### HOW TO COMPLETE THIS TASK
Among the records that follow, set down only the lines from the one containing "split; [eapply nshape_only;" to the one containing "- intros j Hj. eapply same_ent_trans; [apply Hsame|]. intros", both included, exactly.

### DATA IN THIS EXERCISE
Lemma fill_spec d j0 k m (from eh : bytes) :
  nshape false d eh → nentries eh = j0 → Forall byte_ok from → (entry_off (k + m) ≤ length from)%nat →
  Z.of_nat (j0 + m) ≤ cap sbi false →
  let eh' := fill j0 k (Z.of_nat m) from eh in
  nshape false d eh' ∧ nentries eh' = (j0 + m)%nat ∧ (∀ j, (j < j0)%nat → same_ent eh' j eh j) ∧
  (∀ j, (j < m)%nat → same_ent eh' (j0 + j) from (k + j)).
Proof using bits_ok.
  intros Hs Hj0 Hbf Hfrom Hcap eh'. destruct (shape_room _ _ _ Hs) as (En & _ & _ & Hr & _). pose proof (cap_range false) as [Hc _].
  subst eh'. unfold fill, nz. destruct (Z.eqb_spec (Z.of_nat m) 0) as [Hm|Hm]; cbn [negb].
  { split; [done|]. split; [lia|]. split; [done|]. intros j Hj. lia. }
  rewrite Nat2Z.id. set (eh1 := copy_bytes _ _ _ from eh).
  assert (Hoff : (entry_off j0 + m * sizeof_entry = entry_off (j0 + m))%nat) by (unfold entry_off, sizeof_entry; lia).
  assert (Hofk : (entry_off k + m * sizeof_entry = entry_off (k + m))%nat) by (unfold entry_off, sizeof_entry; lia).
  assert (Hle : (entry_off (j0 + m) ≤ length eh)%nat) by (unfold entry_off, sizeof_entry in *; lia).
  assert (Ho1 : only (entry_off j0) (entry_off (j0 + m)) eh eh1).
  { rewrite <- Hoff. apply only_copy_bytes; [lia|lia|done]. }
  pose proof (only_add_entries (Z.of_nat m) eh1) as Ho2.
  assert (He1 : eh_entries eh1 = eh_entries eh) by (eapply only_entries; [done|unfold entry_off, sizeof_entry; lia]).
  assert (Hs1 : nshape false d eh1) by (eapply nshape_only; [done|done|unfold entry_off, sizeof_entry; lia|lia]).
  assert (He2 : eh_entries (add_entries (Z.of_nat m) eh1) = eh_entries eh + Z.of_nat m).
  { rewrite eh_entries_add; [lia|apply Hs1|rewrite (on_length _ _ _ _ Ho1); unfold entry_off, sizeof_entry in *; lia|lia]. }
  assert (Hsame : ∀ j, same_ent (add_entries (Z.of_nat m) eh1) j eh1 j).
  { intros j. eapply only_same_ent; [done|]. right. unfold entry_off, sizeof_entry. lia. }
  split; [eapply nshape_only; [exact Hs1|done|lia|lia]|]. split; [unfold nentries; lia|]. split.
  - intros j Hj. eapply same_ent_trans; [apply Hsame|]. eapply only_same_ent; [done|]. left. unfold entry_off, sizeof_entry. lia.
  - intros j Hj. eapply same_ent_trans; [apply Hsame|]. intros b Hb. unfold eh1. rewrite nth_copy_bytes by lia.
    rewrite decide_True by (unfold entry_off, sizeof_entry; lia). f_equal. unfold entry_off, sizeof_entry. lia.
Qed.
End shape.
(** When the allocator fails, the blocks taken before are freed and nothing else has
    changed. *)
Lemma split_fails w p a D fp ex flags newext above e eh lo hi fpc exL exR at_ bs later err rest :
  tstate w D fp ex → tw_paths w !! p = Some a →
  leaf_pos (tw_blocks w) (tw_data w) D (ee_block newext) (pa_ents a) fp ex above e eh lo hi fpc exL exR →
  (∀ x, x ∈ ex → apart newext x) → ee_block newext < ext_end newext → ext_end newext ≤ hi →
  eh_entries eh = eh_max eh → (at_ < D)%nat → alloc_ok w fp bs later → alloc_fails later err rest → (length bs < D - at_)%nat →
  ∃ g, ext4_ext_split ext4_chksum sbi ino i_block_group is_reg pid flags p newext at_ w = Ret err (add_freed bs (set_goals rest g w)).
Proof using bits_ok.
  intros Hs Ha [P1 P2 P3 P4 P5 P6 P7 P8 P9 P10] Hcov Hne0 Hhi Hfull Hat [A1 A2 A3] Hf Hbs.
  pose proof (ctx_depth _ _ _ _ _ _ _ _ _ _ _ _ _ _ _ _ P1) as Hdep. cbn in Hdep.
  assert (Hne : above ≠ []) by (intros ->; cbn in Hdep; lia).
  assert (Hent : pa_ents a !! D = Some e). { rewrite P6, lookup_app_r by (rewrite length_rev; lia). by rewrite length_rev, Hdep, Nat.sub_diag. }
  destruct (shape_room _ bits_ok _ _ _ (proj1 P3)) as (En & _). pose proof (ns_max _ _ _ _ (proj1 P3)) as Hmax.
  pose proof (cap_range sbi bits_ok (is_root (pe_bh e))) as [Hcap _].
  destruct (pe_ext e) as [k|] eqn:Ek; [|cbn in P8; lia]. cbn [leaf_found] in P8.
  destruct (border_spec w e eh k lo hi newext) as (border & Eborder & _); try done.
  { intros x Hx. apply Hcov. rewrite P9. set_solver +Hx. }
  destruct (ctx_first _ _ _ _ _ _ _ _ _ _ _ _ P1 Hne) as (first & Hfirst & Hfd).
  assert (Hfirst' : pa_ents a !! 0%nat = Some first) by (rewrite P6, ents_lookup_above by lia; done).
  destruct (split_alloc_fails p newext flags first e eh k a bs err rest w [] later (D - at_)) as (g & Ealloc); try done.
  { by rewrite Hfd, Nat2Z.id. }
  { intros b' Hb'. by apply A3. }
  exists g. unfold ext4_ext_split, depth_of. exec. rewrite (tstate_depth _ _ _ _ _ _ _ _ Hs), Nat2Z.id.
  rewrite (run_bind _ _ _ _ _ (path_at_run _ _ _ _ _ Ha Hent)), (run_bind _ _ _ _ _ Eborder).
  rewrite (run_bind _ _ _ _ _ (call_ok w (ts_calls _ _ _ _ _ _ _ _ Hs))). cbn [nz Z.eqb negb].
  rewrite (run_bind _ _ _ _ _ Ealloc). cbn iota. exec.
  replace (nz err) with true by (unfold nz; destruct (Z.eqb_spec err 0); [by destruct Hf|done]). exec.
  rewrite app_nil_l. by rewrite (filter_all_id _ bs) by (intros b' Hb'; by apply A3).
Qed.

### OUTPUT BELOW
  split; [eapply nshape_only; [exact Hs1|done|lia|lia]|]. split; [unfold nentries; lia|]. split.
  - intros j Hj. eapply same_ent_trans; [apply Hsame|]. eapply only_same_ent; [done|]. left. unfold entry_off, sizeof_entry. lia.
  - intros j Hj. eapply same_ent_trans; [apply Hsame|]. intros b Hb. unfold eh1. rewrite nth_copy_bytes by lia.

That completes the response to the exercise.